[Instructions to follow]: Starting with the line containing "exists lease, Leases (catalog_of (w_disk w)) !! n" and going on through the line containing "the runtimes are", return the lines of the data below exactly, and only those.

BEGIN

(* ===== verification/WorkspaceProperties.v ===== *)
(** * Properties of the Workspace service

    The service, the store it drives and collaborators that keep to their
    contracts, as one system in which any number of calls interleave and the
    service may die at any point. *)

From S2P Require Import Prelude GoText Core CoreChecks CoreProofs CatalogState CatalogChecks Catalog Resources Lifecycle Snapshots Runs.
From S2P Require Import CatalogSpec Settled Transactions LifecycleProofs ReservationProofs Store Scenario.
From S2P Require Import WorkspaceModel WorkspaceService WorkspaceAccess WorkspaceProtocol WorkspaceProofs WorkspaceLifecycle.
From S2P Require Import WorkspaceFrames WorkspaceStore WorkspaceSystem WorkspaceScenario.
From Stdlib Require Import Ascii String.
Open Scope string_scope.

(** A thread about to release the lock of its name has its result, and what its
    method promises holds. *)
Lemma releasing_post s w ts i n R P e k x0 :
  st_has_resources_idle s = true -> sys_reachable s (w, ts) ->
  ts !! i = Some (mkThread n R P (Do e k) (Some x0)) -> is_unlock n e = true ->
  exists r, (forall a, outside n (fun r' => r' = r) (k a)) /\ P x0 r (entry_at w n).
Proof.
  intros Hidle Hr Hi Hu. pose proof (sys_sound s _ Hidle Hr) as Hs. pose proof (sound_threads _ _ Hs i _ Hi) as Hwp. simpl in Hwp.
  destruct (Hwp (Some (x0, entry_at w n))) as (_ & Hpost & _); [done|by eapply sound_good|].
  destruct (Hpost Hu) as (r & y0 & y & [= <- <-] & Hk & HP). eauto.
Qed.

(** The lease, the Environment and the runtimes of the name are those of [x0]: a
    runtime that existed then still exists, unless something other than a deletion
    the service asked for has removed it since, and there is no new one. *)
Definition runtimes_kept (x0 : slot) (w : world) (n : string) : Prop :=
  exists gone, w_lost w n = (sl_lost x0 ++ gone)%list /\ w_refs w n ⊆ sl_refs x0 /\
    sl_refs x0 ⊆ w_refs w n ∪ list_to_set gone.
Definition as_before (x0 : slot) (w : world) (n : string) : Prop :=
  Leases (catalog_of (w_disk w)) !! n = sl_lease x0 /\ Environments (catalog_of (w_disk w)) !! n = sl_env x0 /\
  runtimes_kept x0 w n.

Lemma shrinks_kept x0 w n : shrinks x0 (entry_at w n) -> runtimes_kept x0 w n.
Proof. intros (gone & E & H1 & H2). exists gone. split_and!; [done..|]. simpl in H2. set_solver. Qed.

Lemma slot_le_before x0 w n : slot_le x0 (entry_at w n) -> as_before x0 w n.
Proof. intros (H1 & H2 & H3 & _). split_and!; [done..|by apply shrinks_kept]. Qed.

(** C2: Whatever calls of the service run concurrently, whatever the store and
    the collaborators answer within their contracts and wherever the service
    dies, every native runtime that exists belongs to a lease in the catalog that
    names it, or names none yet, and does not claim that it is absent: no runtime
    is ever orphaned. *)
Theorem no_orphan_runtime s w ts n ref :
  st_has_resources_idle s = true -> sys_reachable s (w, ts) -> ref ∈ w_refs w n ->
  exists lease, Leases (catalog_of (w_disk w)) !! n = Some lease /\ lease_RuntimeAbsent lease = false /\
    (lease_RuntimeRef lease = ref \/ lease_RuntimeRef lease = "").
Proof. intros Hidle Hr Href. exact (sound_inv _ _ (sys_sound s _ Hidle Hr) n ref Href). Qed.

(** The runtime exists before its receipt is recorded. *)
Lemma no_orphan_runtime_witness :
  exists w ts, sys_reachable tools_service (w, ts) /\ "vm-tools" ∈ w_refs w "tools" /\
    exists lease, Leases (catalog_of (w_disk w)) !! "tools" = Some lease /\ lease_RuntimeAbsent lease = false /\
      (lease_RuntimeRef lease = "vm-tools" \/ lease_RuntimeRef lease = "").
Proof.
  assert (match create_run 9 with Some (_, _, w) => bool_decide ("vm-tools" ∈ w_refs w "tools") | None => false end = true) as H
    by by vm_compute.
  destruct (create_run 9) as [[[p since] w]|] eqn:E; [|discriminate]. apply bool_decide_eq_true in H.
  pose proof (create_run_reachable 9 p since w E) as Hr. eexists w, _. split; [exact Hr|]. split; [exact H|].
  exact (no_orphan_runtime tools_service w _ "tools" "vm-tools" eq_refl Hr H).
Defined.



(** C5: When a deletion releases the lock of the name, either it succeeds and
    neither the Environment, nor its lease, nor a runtime is left; or it returns
    an error, and unless the error asks for recovery the lease, the Environment and
    the runtimes are those from before (no runtime is gone, except by something
    other than a deletion the service asked for) or everything is gone. *)
Theorem delete_removes_or_restores s w ts i n e k x0 :
  st_has_resources_idle s = true -> sys_reachable s (w, ts) ->
  ts !! i = Some (mkThread n (answer unit) delete_outcome (Do e k) (Some x0)) -> is_unlock n e = true ->
  exists r, (forall a, outside n (fun r' => r' = r) (k a)) /\
    let gone := Leases (catalog_of (w_disk w)) !! n = None /\ Environments (catalog_of (w_disk w)) !! n = None /\ w_refs w n = ∅ in
    match r with
    | inl _ => gone
    | inr err => errors_Is err ErrRecoveryRequired = false -> as_before x0 w n \/ gone
    end.
Proof.
  intros Hidle Hr Hi Hu. destruct (releasing_post s w ts i n _ _ e k x0 Hidle Hr Hi Hu) as (r & Hk & HP).
  exists r. split; [exact Hk|]. cbv zeta. destruct r as [[]|err]; simpl in HP; [exact HP|].
  intros Herr. assert (~ recovers err) as Hno by (unfold recovers; congruence).
  destruct (HP Hno) as [Hle|Hgone]; [left; by apply slot_le_before|by right].
Qed.

(** The deletion of the Environment of the scenario. *)
Lemma delete_removes_or_restores_witness :
  exists w x0 e k, sys_reachable tools_service (w, [mkThread "tools" (answer unit) delete_outcome (Do e k) (Some x0)]) /\
    is_unlock "tools" e = true /\
    exists r, (forall a, outside "tools" (fun r' => r' = r) (k a)) /\
    let gone := Leases (catalog_of (w_disk w)) !! "tools" = None /\ Environments (catalog_of (w_disk w)) !! "tools" = None /\
                w_refs w "tools" = ∅ in
    match r with
    | inl _ => gone
    | inr err => errors_Is err ErrRecoveryRequired = false -> as_before x0 w "tools" \/ gone
    end.
Proof.
  assert (match later_run 9 (Delete tools_service "tools") with Some (p, Some _, _) => releasing "tools" p | _ => false end = true) as H
    by by vm_compute.
  destruct (later_run 9 (Delete tools_service "tools")) as [[[p [x0|]] w]|] eqn:E; [|discriminate..].
  destruct p as [|e k|]; [discriminate| |discriminate].
  pose proof (later_run_reachable delete_outcome _ 9 _ _ _ (MDelete _ _) E) as Hr. exists w, x0, e, k.
  split; [exact Hr|]. split; [exact H|].
  exact (delete_removes_or_restores tools_service w _ 0 "tools" e k x0 eq_refl Hr eq_refl H).
Defined.

(** C14: Start, stop, execution, client access, data areas, images, snapshots and
    the other uses of an Environment leave its entry as it was when they took the
    lock of the name: the same Environment, the same runtimes (none is new, and
    none is gone except by something other than a deletion the service asked for),
    and the same lease, except that a lease without an identity may have got one. *)
Theorem use_leaves_entry s w ts i n R e k x0 :
  st_has_resources_idle s = true -> sys_reachable s (w, ts) ->
  ts !! i = Some (mkThread n R kept (Do e k) (Some x0)) -> is_unlock n e = true ->
  Environments (catalog_of (w_disk w)) !! n = sl_env x0 /\ runtimes_kept x0 w n /\
  (Leases (catalog_of (w_disk w)) !! n = sl_lease x0 \/
   exists l id_, sl_lease x0 = Some l /\ lease_InstanceID l = "" /\
     Leases (catalog_of (w_disk w)) !! n = Some (lease_with_InstanceID id_ l)).
Proof.
  intros Hidle Hr Hi Hu. destruct (releasing_post s w ts i n _ _ e k x0 Hidle Hr Hi Hu) as (r & _ & H1 & H2 & H3).
  split_and!; [done|by apply shrinks_kept|done].
Qed.

(** The start of the Environment of the scenario. *)
Lemma use_leaves_entry_witness :
  exists w x0, Environments (catalog_of (w_disk w)) !! "tools" = sl_env x0 /\ runtimes_kept x0 w "tools" /\
  (Leases (catalog_of (w_disk w)) !! "tools" = sl_lease x0 \/
   exists l id_, sl_lease x0 = Some l /\ lease_InstanceID l = "" /\
     Leases (catalog_of (w_disk w)) !! "tools" = Some (lease_with_InstanceID id_ l)).
Proof.
  assert (match later_run 6 (Start tools_service "tools") with Some (p, Some _, _) => releasing "tools" p | _ => false end = true) as H
    by by vm_compute.
  destruct (later_run 6 (Start tools_service "tools")) as [[[p [x0|]] w]|] eqn:E; [|discriminate..].
  destruct p as [|e k|]; [discriminate| |discriminate].
  pose proof (later_run_reachable kept _ 6 _ _ _ (MStart _ _) E) as Hr. exists w, x0.
  exact (use_leaves_entry tools_service w _ 0 "tools" _ e k x0 eq_refl Hr eq_refl H).
Defined.

(** No call of the service ever panics: every unchecked interface assertion
    is reached only after the branches that established it. *)
Theorem service_never_panics s w ts i n R P p since :
  st_has_resources_idle s = true -> sys_reachable s (w, ts) -> ts !! i = Some (mkThread n R P p since) -> p <> Panic.
Proof.
  intros Hidle Hr Hi ->. pose proof (sys_sound s _ Hidle Hr) as Hs. pose proof (sound_threads _ _ Hs i _ Hi) as Hwp. simpl in Hwp.
  apply (Hwp (ghost_of w (mkThread n R P Panic since))); unfold ghost_of; simpl; destruct since; try done. by eapply sound_good.
Qed.

(** C13: The store implements its side of the protocol.  Whatever fails inside it,
    every call the service may make of it on behalf of a name (a read, a
    transition of the entry or another record, the preparation of the deletion of
    the areas, the issue of an identity) leaves a settled disk and the runtimes
    alone.  A call that fails, and a read, leaves the catalog as it was; otherwise
    the entry of the name moves by the step of the call; and the lease, the
    Environment and the idleness of every other name are left alone. *)
Theorem store_implements_protocol n e a w w' :
  settled_disk (w_disk w) -> of_store e = true -> permitted n e (entry_at w n) -> world_step n e a w w' ->
  settled_disk (w_disk w') /\ w_refs w' = w_refs w /\ w_lost w' = w_lost w /\
  (failed e a || is_ask e = true -> catalog_of (w_disk w') = catalog_of (w_disk w)) /\
  slot_step n e a (entry_at w n) (entry_at w' n) /\
  forall m, m <> n -> slot_le (entry_at w m) (entry_at w' m).
Proof.
  intros Hd He Hp Hw. destruct (world_moves n e a w w' Hd (or_intror (or_intror Hp)) Hw) as (H1 & H2 & _ & H3).
  destruct (store_step n e a w w' Hd He Hp Hw) as (H4 & H5 & H6). by split_and!.
Qed.

(** The reservation of the scenario, on a disk without a catalog. *)
Definition tools_lease : WorkspaceLease :=
  new_lease tools_spec (NewEnvironmentInstanceID (nonce16 1)) WorkspaceReadWrite tools_workspace zeroResource 1000.

Lemma store_implements_protocol_witness :
  exists w', world_step "tools" (Mutate Parent (OpBeginEnvironmentCreate tools_lease)) (inl tt) empty_world w' /\
    settled_disk (w_disk w') /\ op_step (OpBeginEnvironmentCreate tools_lease) (entry_at empty_world "tools") (entry_at w' "tools").
Proof.
  destruct (run (OpBeginEnvironmentCreate tools_lease) noFaults emptyDisk) as [k' r] eqn:E.
  assert (r = Ok tt) as -> by (change r with (k', r).2; rewrite <- E; by vm_compute).
  assert (settled_disk emptyDisk) as Hk by (repeat split; [by left|done]). exists (mkWorld k' (w_refs empty_world) (w_lost empty_world)).
  assert (world_step "tools" (Mutate Parent (OpBeginEnvironmentCreate tools_lease)) (inl tt) empty_world
    (mkWorld k' (w_refs empty_world) (w_lost empty_world))) as Hw
    by exact (ex_intro _ noFaults (ex_intro _ k' (ex_intro _ (Ok tt) (conj E (conj eq_refl eq_refl))))).
  destruct (store_implements_protocol "tools" (Mutate Parent (OpBeginEnvironmentCreate tools_lease)) (inl tt) empty_world _
    Hk eq_refl (conj eq_refl (List.Forall_nil _)) Hw) as (H1 & _ & _ & _ & H2 & _).
  exact (conj Hw (conj H1 H2)).
Defined.
(** The body of [generate]: the filesystem it leaves and the line it
    prints.  A run that fails leaves what it had made until then.  The
    viewer that [open_after] starts touches no file, and its failures are
    swallowed. *)
Definition generate (fs : filesystem) (data out_dir : string)
    (open_after : bool) : filesystem * result string :=
  let cfg := AppConfig_of_env env in
  match load_content json_loads yaml_safe_load fs data with
  | Raise e => (fs, Raise e)
  | Ok content =>
      match render_newsletter content cfg with
      | None => (fs, Raise TemplateError)
      | Some html =>
          let out_path := Path.of_string out_dir in
          match mkdir_parents fs out_path with
          | (fs1, Raise e) => (fs1, Raise e)
          | (fs1, Ok _) =>
              let index_html := out_path /p "index.html" in
              match write_text fs1 index_html html with
              | Raise e => (fs1, Raise e)
              | Ok fs2 => (fs2, Ok ("Wrote " ++ Path.str index_html))
              end
          end
      end
  end.

End Cli.

(** ** Stand-ins for the parsers

    Two small tables that answer as [json.loads] and [yaml.safe_load] do on
    a handful of texts and reject every other text; the closed examples
    below run the loader on them. *)

Definition sample_json_loads (text : string) : option value :=
  if String.eqb text "{}" then Some (VDict ∅)
  else if String.eqb text "null" then Some VNone
  else if String.eqb text "[1]" then Some (VList [VInt 1])
  else None.

Definition alias_document : gmap string value :=
  {[ "6th" := VList [VStr "a"] ]}.

Definition canonical_document : gmap string value :=
  {[ "grade6" := VList [VStr "a"] ]}.

Definition null_announcements_document : gmap string value :=
  {[ "announcements" := VNone ]}.

Definition shadowed_document : gmap string value :=
  list_to_map [("grade6", VList []); ("6th", VList [VStr "a"])].

Definition null_grade_document : gmap string value :=
  list_to_map [("grade6", VNone); ("6th", VList [VStr "a"])].

Definition scalar_grade_document : gmap string value :=
  {[ "grade6" := VInt 5 ]}.

Definition sample_yaml_safe_load (text : string) : option value :=
  if String.eqb text "" then Some VNone
  else if String.eqb text "grade6: [a]" then Some (VDict canonical_document)
  else if String.eqb text "6th: [a]" then Some (VDict alias_document)
  else if String.eqb text "announcements:" then
    Some (VDict null_announcements_document)
  else if String.eqb text "{grade6: [], 6th: [a]}" then
    Some (VDict shadowed_document)
  else if String.eqb text "{grade6: null, 6th: [a]}" then
    Some (VDict null_grade_document)
  else if String.eqb text "grade6: 5" then Some (VDict scalar_grade_document)
  else None.

Definition sample_fs : filesystem :=
  list_to_map
    [ ("data", Directory);
      ("data/empty.yml", File "");
      ("data/empty.json", File "");
      ("data/canonical.yml", File "grade6: [a]");
      ("data/alias.yml", File "6th: [a]");
      ("data/null.yml", File "announcements:");
      ("data/shadowed.yml", File "{grade6: [], 6th: [a]}");
      ("data/null_grade.yml", File "{grade6: null, 6th: [a]}");
      ("data/scalar.yml", File "grade6: 5") ].

Definition sample_read : filesystem → string → result value :=
  read_document sample_json_loads sample_yaml_safe_load.

Definition sample_load : filesystem → string → result (gmap string value) :=
  load_content sample_json_loads sample_yaml_safe_load.

(** ** Vocabulary of the specification *)

(** A sequence is a list, possibly empty. *)
Definition is_sequence (v : value) : bool :=
  match v with
  | VList _ => true
  | _ => false
  end.

(** The six sequence fields of WeeklyContent. *)
Definition sequence_fields : list string :=
  ["grade6"; "grade7"; "grade8"; "announcements"; "events"; "achievements"].

(** The three fields that have no alias. *)
Definition plain_fields : list string :=
  ["announcements"; "events"; "achievements"].

(** The grade rule in the specification's words: the canonical key's value
    if the canonical key is present, else the alias key's value if the
    alias is present, else the empty sequence. *)
Definition spec_grade_value (data : gmap string value) (canonical alias : string)
    : value :=
  match data !! canonical with
  | Some v => v
  | None =>
      match data !! alias with
      | Some w => w
      | None => VList []
      end
  end.

(** The value under a key when the key is present and its value truthy. *)
Definition truthy_at (data : gmap string value) (k : string) : option value :=
  match data !! k with
  | Some v => if truthy v then Some v else None
  | None => None
  end.

(** The grade rule with truthiness in the place of presence. *)
Definition first_truthy_grade (data : gmap string value) (canonical alias : string)
    : value :=
  match truthy_at data canonical with
  | Some v => v
  | None =>
      match truthy_at data alias with
      | Some w => w
      | None => VList []
      end
  end.

(** A key whose value, if any, is a sequence or is falsy. *)
Definition sequence_or_falsy (o : option value) : bool :=
  match o with
  | Some v => is_sequence v || negb (truthy v)
  | None => true
  end.

(** A key that is absent or holds a sequence. *)
Definition sequence_or_absent (o : option value) : bool :=
  match o with
  | Some v => is_sequence v
  | None => true
  end.

(** Something is at the path: a directory or a file.  Where the operating
    system refuses to look there is nothing for the program. *)
Definition on_disk (fs : filesystem) (p : Path.t) : bool :=
  match fs !! Path.str p with
  | Some Directory | Some (File _) | Some BinaryFile => true
  | Some (Refused _) | None => false
  end.

(** A name of 300 bytes, more than the 255 a component may have, and a
    disk where nothing of that name exists: [stat] fails on it with
    ENAMETOOLONG, errno 36. *)
Definition long_name : string := String.concat "" (repeat "a" 300).

Definition long_name_fs : filesystem := {[ long_name := Refused 36 ]}.

(** The fully defaulted WeeklyContent. *)
Definition default_content : gmap string value :=
  list_to_map
    [ ("grade6", VList []); ("grade7", VList []); ("grade8", VList []);
      ("announcements", VList []); ("events", VList []);
      ("achievements", VList []);
      ("week", VStr "This Week"); ("date", VNone) ].

(** ** Vocabulary of the further properties *)

(** The keys of the record [load_content] returns. *)
Definition content_keys : gset string :=
  list_to_set
    ["grade6"; "grade7"; "grade8"; "announcements"; "events"; "achievements";
     "week"; "date"].
Lemma retry_raised_error_witness :
  let rc := steep_policy in
  let func := post_hello api_down in
  let w := fresh (P := api_down) 0%nat in
  exists e w',
    _retry_with_backoff rc func w = (Raise e, w')
    /\ exists j,
         (forall i, (i <= j)%nat -> is_raise (outcome func i (ext w)) = true)
         /\ ext w' = ext_after func (S j) (ext w)
         /\ ((outcome func j (ext w) = Raise e /\ Z.of_nat j = max_attempts rc - 1)
             \/ (exists d, delay api_down rc (Z.of_nat j) = Return d
                           /\ e = sleep_error api_down d
                           /\ sleep_ok api_down d = false
                           /\ Z.of_nat j < max_attempts rc - 1)
             \/ (delay api_down rc (Z.of_nat j) = Raise e
                 /\ Z.of_nat j < max_attempts rc - 1)).
Proof.
  intros rc func w.
  destruct (_retry_with_backoff rc func w) as [[v|e] w'] eqn:H.
  - vm_compute in H. discriminate H.
  - exists e, w'. split; [reflexivity|].
    exact (retry_raised_error rc func w w' e H).
Defined.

END

[Task solution]:
  exists lease, Leases (catalog_of (w_disk w)) !! n = Some lease /\ lease_RuntimeAbsent lease = false /\
    (lease_RuntimeRef lease = ref \/ lease_RuntimeRef lease = "").
Proof. intros Hidle Hr Href. exact (sound_inv _ _ (sys_sound s _ Hidle Hr) n ref Href). Qed.

(** The runtime exists before its receipt is recorded. *)
Lemma no_orphan_runtime_witness :
  exists w ts, sys_reachable tools_service (w, ts) /\ "vm-tools" ∈ w_refs w "tools" /\
    exists lease, Leases (catalog_of (w_disk w)) !! "tools" = Some lease /\ lease_RuntimeAbsent lease = false /\
      (lease_RuntimeRef lease = "vm-tools" \/ lease_RuntimeRef lease = "").
Proof.
  assert (match create_run 9 with Some (_, _, w) => bool_decide ("vm-tools" ∈ w_refs w "tools") | None => false end = true) as H
    by by vm_compute.
  destruct (create_run 9) as [[[p since] w]|] eqn:E; [|discriminate]. apply bool_decide_eq_true in H.
  pose proof (create_run_reachable 9 p since w E) as Hr. eexists w, _. split; [exact Hr|]. split; [exact H|].
  exact (no_orphan_runtime tools_service w _ "tools" "vm-tools" eq_refl Hr H).
Defined.



(** C5: When a deletion releases the lock of the name, either it succeeds and
    neither the Environment, nor its lease, nor a runtime is left; or it returns
    an error, and unless the error asks for recovery the lease, the Environment and
    the runtimes are those from before (no runtime is gone, except by something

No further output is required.